- EXERCISE DETAILS
Copy every line of the following data that includes the string "filter".

- DATA FOR THIS EXERCISE
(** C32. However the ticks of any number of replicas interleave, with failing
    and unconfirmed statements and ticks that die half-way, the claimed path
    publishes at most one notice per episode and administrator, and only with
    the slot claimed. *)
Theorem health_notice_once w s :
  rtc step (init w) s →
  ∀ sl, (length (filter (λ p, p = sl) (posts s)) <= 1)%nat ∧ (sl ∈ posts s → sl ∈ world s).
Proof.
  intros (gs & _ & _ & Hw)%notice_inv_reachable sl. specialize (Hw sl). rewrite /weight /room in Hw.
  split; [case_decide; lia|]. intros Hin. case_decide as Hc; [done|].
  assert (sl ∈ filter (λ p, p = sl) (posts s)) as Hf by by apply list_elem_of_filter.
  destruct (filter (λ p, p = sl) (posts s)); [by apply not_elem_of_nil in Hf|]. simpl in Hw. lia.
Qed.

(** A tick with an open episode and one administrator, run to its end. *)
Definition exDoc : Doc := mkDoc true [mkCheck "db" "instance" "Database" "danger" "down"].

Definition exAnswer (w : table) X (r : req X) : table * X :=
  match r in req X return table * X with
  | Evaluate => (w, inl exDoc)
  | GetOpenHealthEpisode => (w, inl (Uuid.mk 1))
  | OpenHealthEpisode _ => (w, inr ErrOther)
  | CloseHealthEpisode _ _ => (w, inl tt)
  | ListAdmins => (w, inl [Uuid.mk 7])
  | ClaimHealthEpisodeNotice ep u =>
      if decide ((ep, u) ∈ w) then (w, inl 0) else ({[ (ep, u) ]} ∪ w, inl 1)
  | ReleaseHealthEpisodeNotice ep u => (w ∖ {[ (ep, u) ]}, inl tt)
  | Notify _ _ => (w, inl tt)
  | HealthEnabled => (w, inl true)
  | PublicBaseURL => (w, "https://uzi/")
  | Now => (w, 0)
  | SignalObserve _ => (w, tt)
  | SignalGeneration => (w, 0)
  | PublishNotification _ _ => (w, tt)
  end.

- TASK SOLUTION
  ∀ sl, (length (filter (λ p, p = sl) (posts s)) <= 1)%nat ∧ (sl ∈ posts s → sl ∈ world s).
  assert (sl ∈ filter (λ p, p = sl) (posts s)) as Hf by by apply list_elem_of_filter.
  destruct (filter (λ p, p = sl) (posts s)); [by apply not_elem_of_nil in Hf|]. simpl in Hw. lia.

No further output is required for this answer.